## Directions for this task
Working from the entries below, tally each line that holds "Hread". Give the tally and nothing else.
(Supplied records Opens)
Lemma fill_inv i p b g wd u g' wd' :
  run_inv g → mg_failure g = None → mg_parts g !! i = Some p → pt_phase p = Bursting b →
  fill_burst validateAccount capacity i p b g wd = (Ok u, g', wd') → run_inv g'.
Proof.
  intros Hinv Hnone Hi Hph Hr Hf. destruct (Hinv Hnone) as [P Hg]. destruct (good_lookup _ _ _ _ Hg Hi) as (preps & HP & Hpi).
  unfold part_inv in Hpi. rewrite Hph in Hpi. destruct Hpi as (ms & Ho & Hb). pose proof (bo_failure _ _ _ _ Hb) as Hbf.
  unfold fill_burst in Hr. mstep Hr. minv. destruct (capacity <=? mg_inflight g)%nat.
  { minv. exists P. eapply good_set; [done..|]. unfold part_inv. cbn. exists ms. split; [by apply part_open_phase|].
    eapply (burst_ok_same _ _ p); [by apply burst_stop|done..]. }
  mstep Hr. minv. match goal with Hx : poll_run _ _ = (?c, _, _) |- _ => destruct c as [[]|e] end; [|by apply fail_burst_ok in Hr].
  match goal with Hx : poll_run _ _ = _ |- _ => apply poll_run_ok in Hx as [_ ->] end.
  destruct (pt_accounts p) as [|[key rlp] accounts] eqn:Ha.
  { destruct (pt_iterErr p) eqn:Hit; [by apply fail_burst_ok in Hr|]. minv. exists P. eapply good_set; [done..|].
    unfold part_inv. cbn. exists ms. split; [by apply part_open_phase|]. eapply (burst_ok_same _ _ p); [by apply burst_stop|done..]. }
  mstep Hr. minv. match goal with Hx : prepareMigrateAccount _ _ _ _ _ = (?y, _, _) |- _ => destruct y as [[pa async]|e] end; [|by apply fail_burst_ok in Hr].
  match goal with Hx : prepareMigrateAccount _ _ _ _ _ = _ |- _ =>
    apply prepare_ok in Hx as (Hok & Hleaf & Hparts & Hfail & Hclaim & Hasync) end.
  assert (Ho1 := part_open_read _ _ _ _ (pa, rlp) accounts Ho ltac:(by rewrite Ha Hleaf) Hok). minv.
  eexists. eapply good_add; [done|done|by rewrite /= Hparts|done|]. unfold part_inv. cbn.
  exists ms. split; [by apply (part_open_phase _ _ _ _ _ Ho1)|]. rewrite (op_sequence _ _ _ _ Ho).
  eapply (burst_ok_same _ _ (set_sequence (pt_sequence p + 1) (set_accounts accounts p))); [|done..].
  eapply (burst_add _ _ p _ (pa, rlp) accounts); [done|done| |].
  - cbn. destruct (negb _ || _) eqn:Hasync; [done|]. intros r [= <-].
    apply orb_false_iff in Hasync as [Hroot Hw]. apply negb_false_iff, bool_decide_eq_true in Hroot.
    by apply (ready_ok (pa, rlp)).
  - destruct (bu_eof b) eqn:E; [|done]. destruct (bo_eof _ _ _ _ Hb E) as [Hacc _]. by rewrite Ha in Hacc.
Qed.

Lemma work_inv i p b j order g wd u g' wd' :
  run_inv g → mg_failure g = None → mg_parts g !! i = Some p → pt_phase p = Bursting b →
  order ≡ₚ seq 0 migrateTriePartitions →
  work_job out root readCode i p b j order g wd = (Ok u, g', wd') → run_inv g'.
Proof.
  intros Hinv Hnone Hi Hph Hord Hr Hf. destruct (Hinv Hnone) as [P Hg]. destruct (good_lookup _ _ _ _ Hg Hi) as (preps & HP & Hpi).
  unfold part_inv in Hpi. rewrite Hph in Hpi. destruct Hpi as (ms & Ho & Hb). pose proof (bo_failure _ _ _ _ Hb) as Hbf.
  unfold work_job in Hr. destruct (bu_jobs b !! j) as [[prepared [r0|]]|] eqn:Hj; [by minv; exists P| |by minv; exists P].
  mstep Hr. minv. destruct (ar_err _) eqn:He; [by apply fail_burst_ok in Hr|].
  match goal with Hx : poll_run _ _ = (?c, _, _) |- _ => destruct c as [[]|e] end; [|by minv].
  match goal with Hx : poll_run _ _ = _ |- _ => apply poll_run_ok in Hx as [_ ->] end. unfold mg_on_out in *. minv.
  destruct (bo_jobs _ _ _ _ Hb (MkBurstJob prepared None)) as (n & y & Hn & Hprep & _); [by eapply list_elem_of_lookup_2|].
  cbn in Hprep. subst prepared.
  match goal with Hx : processMigrateAccount _ _ _ _ _ _ _ = _ |- _ => apply processMigrateAccount_ok in Hx; [|by eapply Forall_lookup_1; [apply Ho|]|done..] end.
  exists P. eapply good_set; [done..|]. unfold part_inv. cbn. exists ms. split; [by apply part_open_phase|].
  destruct Hb as [Hfail Hnext Hjobs Hpend Hcov Heof]. split; cbn; try done.
  - intros job Hjob. apply list_elem_of_lookup in Hjob as [k Hk]. apply list_lookup_insert_Some in Hk as [(_ & <- & _)|[_ Hk]].
    + exists n, y. split; [done|]. split; [done|]. cbn. by intros ? [= <-].
    + apply Hjobs. by eapply list_elem_of_lookup_2.
  - intros m Hm. destruct (Hcov m Hm) as [(job & Hjob & Hs)|Hs]; [|by right]. left.
    apply list_elem_of_lookup in Hjob as [k Hk]. destruct (decide (k = j)) as [->|Hne].
    + rewrite Hj in Hk. injection Hk as <-. eexists. split; [apply (list_elem_of_lookup_2 _ j); rewrite list_lookup_insert_eq; [reflexivity|by eapply lookup_lt_Some]|exact Hs].
    + exists job. split; [|done]. apply (list_elem_of_lookup_2 _ k). by rewrite list_lookup_insert_ne.
Qed.

(** Merging the results whose turn it is. *)
Lemma burst_merged preps ms m p p' b :
  burst_ok preps ms p b → pt_accounts p' = pt_accounts p → pt_iterErr p' = pt_iterErr p →
  burst_ok preps (ms ++ [m]) p'
    (MkBurst (bu_jobs b) (delete (bu_next b) (bu_pending b)) (bu_next b + 1) (bu_filling b) (bu_eof b) (bu_failure b)).
Proof.
  intros [Hfail Hnext Hjobs Hpend Hcov Heof] Ha Hi. split; cbn; try done.
  - rewrite Hnext length_app. cbn. lia.
  - intros k r [_ Hk]%lookup_delete_Some. by apply Hpend.
  - intros n Hn. rewrite length_app in Hn. cbn in Hn. destruct (Hcov n) as [?|Hs]; [lia|by left|right].
    rewrite lookup_delete_ne // Hnext. lia.
  - by rewrite Ha Hi.
Qed.

Lemma merge_ready_ok fuel i p b preps ms g wd u g' wd' :
  part_open i p preps ms → burst_ok preps ms p b →
  merge_ready out fuel i p b g wd = (Ok u, g', wd') → mg_failure g' = None →
  ∃ p', mg_parts g' = <[i := p']> (mg_parts g) ∧ mg_codes g' = mg_codes g ∧ part_inv i p' preps.
Proof.
  revert p b ms g wd. induction fuel as [|fuel IH]; intros p b ms g wd Ho Hb Hr Hf; cbn [merge_ready] in Hr.
  { minv. eexists. split; [done|]. split; [done|]. unfold part_inv. cbn. exists ms. split; [by apply part_open_phase|by eapply (burst_ok_same _ _ p)]. }
  destruct (bu_pending b !! bu_next b) as [ordered|] eqn:Hnext.
  2: { minv. eexists. split; [done|]. split; [done|]. unfold part_inv. cbn. exists ms. split; [by apply part_open_phase|by eapply (burst_ok_same _ _ p)]. }
  pose proof (bo_failure _ _ _ _ Hb) as Hbf. unfold release_slots in Hr. mstep Hr. minv.
  match goal with Hx : mbind _ _ _ _ = (?y, _, _) |- _ => destruct y as [p1|e]; rename Hx into Hm end; [|minv; by apply fail_burst_ok in Hr].
  mstep Hm. match goal with Hx : lift _ _ _ = _ |- _ => mstep Hx end.
  mstep Hm. match goal with Hx : poll_run _ _ = _ |- _ => apply poll_run_ok in Hx as [_ ->] end. unfold mg_on_out, mergeMigrateAccount in Hm. minv.
  destruct (bo_pending _ _ _ _ Hb _ _ Hnext) as (n & y & Hn & Hk & Hjob & He & slots & Hread & Hcounts).
  rewrite He in Hm. minv. rewrite Hjob in Hm. cbn in Hm.
  apply (merge_held_ok i p ms y slots) in Hm as (Hm & _ & Hacc & Hit & Hseq); [|apply Ho|done|done].
  eapply IH in Hr as (p' & Hparts & Hcodes & Hinv); [exists p'; done| |by eapply burst_merged|done].
  eapply part_open_merge; [done..| |done|done|done].
  cbn. rewrite (bo_next _ _ _ _ Hb) in Hk. apply Nat2N.inj in Hk. by rewrite Hk.
Qed.

Lemma receive_inv i p b j g wd u g' wd' :
  run_inv g → mg_failure g = None → mg_parts g !! i = Some p → pt_phase p = Bursting b →
  receive_result out i p b j g wd = (Ok u, g', wd') → run_inv g'.
Proof.
  intros Hinv Hnone Hi Hph Hr Hf. destruct (Hinv Hnone) as [P Hg]. destruct (good_lookup _ _ _ _ Hg Hi) as (preps & HP & Hpi).
  unfold part_inv in Hpi. rewrite Hph in Hpi. destruct Hpi as (ms & Ho & Hb). pose proof (bo_failure _ _ _ _ Hb) as Hbf.
  unfold receive_result in Hr. destruct (bu_filling b); [minv; by exists P|].
  destruct (bu_jobs b !! j) as [[prepared [r|]]|] eqn:Hj; [|by minv; exists P..]. rewrite Hbf in Hr.
  destruct (bo_jobs _ _ _ _ Hb (MkBurstJob prepared (Some r))) as (n & x & Hn & Hprep & Hres); [by eapply list_elem_of_lookup_2|].
  specialize (Hres r eq_refl). cbn in Hprep. subst prepared. pose proof (proj1 Hres) as Hjob.
  apply (merge_ready_ok _ _ _ _ preps ms) in Hr as (p' & Hparts & Hcodes & Hp'); [exists P; by eapply good_set|done| |done].
  destruct Hb as [Hfail Hnext Hjobs Hpend Hcov Heof]. split; cbn; try done.
  - intros job Hjob'. apply Hjobs. by eapply elem_of_submseteq, submseteq_delete.
  - intros k r' [(<- & <-)|[_ Hk]]%lookup_insert_Some; [|by apply Hpend]. exists n, x. split; [done|]. split; [by rewrite Hjob|done].
  - intros m Hm. destruct (decide (m = n)) as [->|Hne].
    { right. rewrite Hjob. cbn. rewrite lookup_insert_eq. done. }
    destruct (Hcov m Hm) as [(job & Hjob' & Hs)|Hs].
    + left. exists job. split; [|done]. apply list_elem_of_lookup in Hjob' as [k Hk]. apply list_elem_of_lookup.
      destruct (Nat.lt_trichotomy k j) as [Hlt|[->|Hlt]].
      * exists k. by rewrite list_lookup_delete_lt.
      * rewrite Hj in Hk. injection Hk as <-. cbn in Hs. apply Nat2N.inj in Hs. congruence.
      * exists (k - 1)%nat. rewrite list_lookup_delete_ge; [|lia]. replace (S (k - 1)) with k by lia. done.
    + right. rewrite lookup_insert_ne // Hjob. cbn. intros Hc. apply Nat2N.inj in Hc. congruence.
Qed.

Lemma end_inv i p b g wd u g' wd' :
  run_inv g → mg_failure g = None → mg_parts g !! i = Some p → pt_phase p = Bursting b →
  end_burst out i p b g wd = (Ok u, g', wd') → run_inv g'.
Proof.
  intros Hinv Hnone Hi Hph Hr Hf. destruct (Hinv Hnone) as [P Hg]. destruct (good_lookup _ _ _ _ Hg Hi) as (preps & HP & Hpi).
  unfold part_inv in Hpi. rewrite Hph in Hpi. destruct Hpi as (ms & Ho & Hb).
  unfold end_burst in Hr. destruct (bu_jobs b) eqn:Hjobs; [|minv; by exists P]. destruct (bu_filling b); [minv; by exists P|].
  apply guarded_ok in Hr; [|done]. rewrite (bo_failure _ _ _ _ Hb) in Hr. mstep Hr. minv.
  match goal with Hx : poll_run _ _ = _ |- _ => apply poll_run_ok in Hx as [_ ->] end.
  match goal with Hx : negb _ = false |- _ => apply negb_false_iff, Nat.eqb_eq, map_size_empty_inv in Hx; rename Hx into Hemp end.
  exists P. eapply good_set; [done..|].
  assert (Hms : map mm_prep ms = preps).
  { destruct (op_prefix _ _ _ _ Ho) as [[|y rest] Hrest]; [by rewrite app_nil_r in Hrest|]. exfalso.
    destruct (bo_cover _ _ _ _ Hb (length ms)) as [(job & Hjob & _)|[r Hr]].
    - rewrite Hrest length_app length_map. cbn. lia.
    - rewrite Hjobs in Hjob. set_solver.
    - by rewrite Hemp lookup_empty in Hr. }
  destruct (bu_eof b) eqn:He; unfold part_inv; cbn; exists ms; (split; [by apply part_open_phase|]); [|done].
  split; [done|]. by apply (bo_eof _ _ _ _ Hb).
Qed.

Lemma close_inv i p g wd u g' wd' :
  run_inv g → mg_parts g !! i = Some p → pt_phase p = Closing →
  close_partition out i p g wd = (Ok u, g', wd') → run_inv g'.
Proof.
  intros Hinv Hi Hph Hr Hf. apply guarded_ok in Hr; [|done]. mstep Hr.
  match goal with Hx : poll_run _ _ = _ |- _ => apply poll_run_ok in Hx as [Hnone ->] end.
  destruct (Hinv Hnone) as [P Hg]. destruct (good_lookup _ _ _ _ Hg Hi) as (preps & HP & Hpi).
  unfold part_inv in Hpi. rewrite Hph in Hpi. destruct Hpi as (ms & Ho & <- & Ha & Hit). unfold mg_on_out in *. minv.
  match goal with Hx : on_partition_nodes _ _ _ _ _ _ _ _ = _ |- _ => rename Hx into Hn end.
  match goal with Hx : check_nodes _ _ _ _ = _ |- _ => apply check_nodes_ok in Hx as [He1 ->] end.
  apply on_partition_nodes_ok in Hn as [_ Hb1]; [|done]. specialize (Hb1 eq_refl).
  exists P. eapply good_set; [done..|]. unfold part_inv. cbn. exists ms.
  destruct Ho as [Hrange Hseq Hpreps _ [(ns & Hfeed & Hblob) He Hread Hcounts Hpop]]. rewrite Ha app_nil_r Hit in Hrange.
  split; [done|done|done|done| |done]. rewrite map_map. split.
  - eapply partial_sorted; [|exact Hfeed]. apply Forall_fmap, Forall_true. intros m. apply length_hash_bytes.
  - cbn. unfold partial_root. by rewrite Hfeed.
  - cbn. unfold partial_nodes. rewrite Hfeed Hb1 Hblob. unfold root_blob. by rewrite foldl_app.
  - done.
  - cbn. by rewrite Hpop length_map.
Qed.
(Supplied records Closes)
## Response to this exercise
2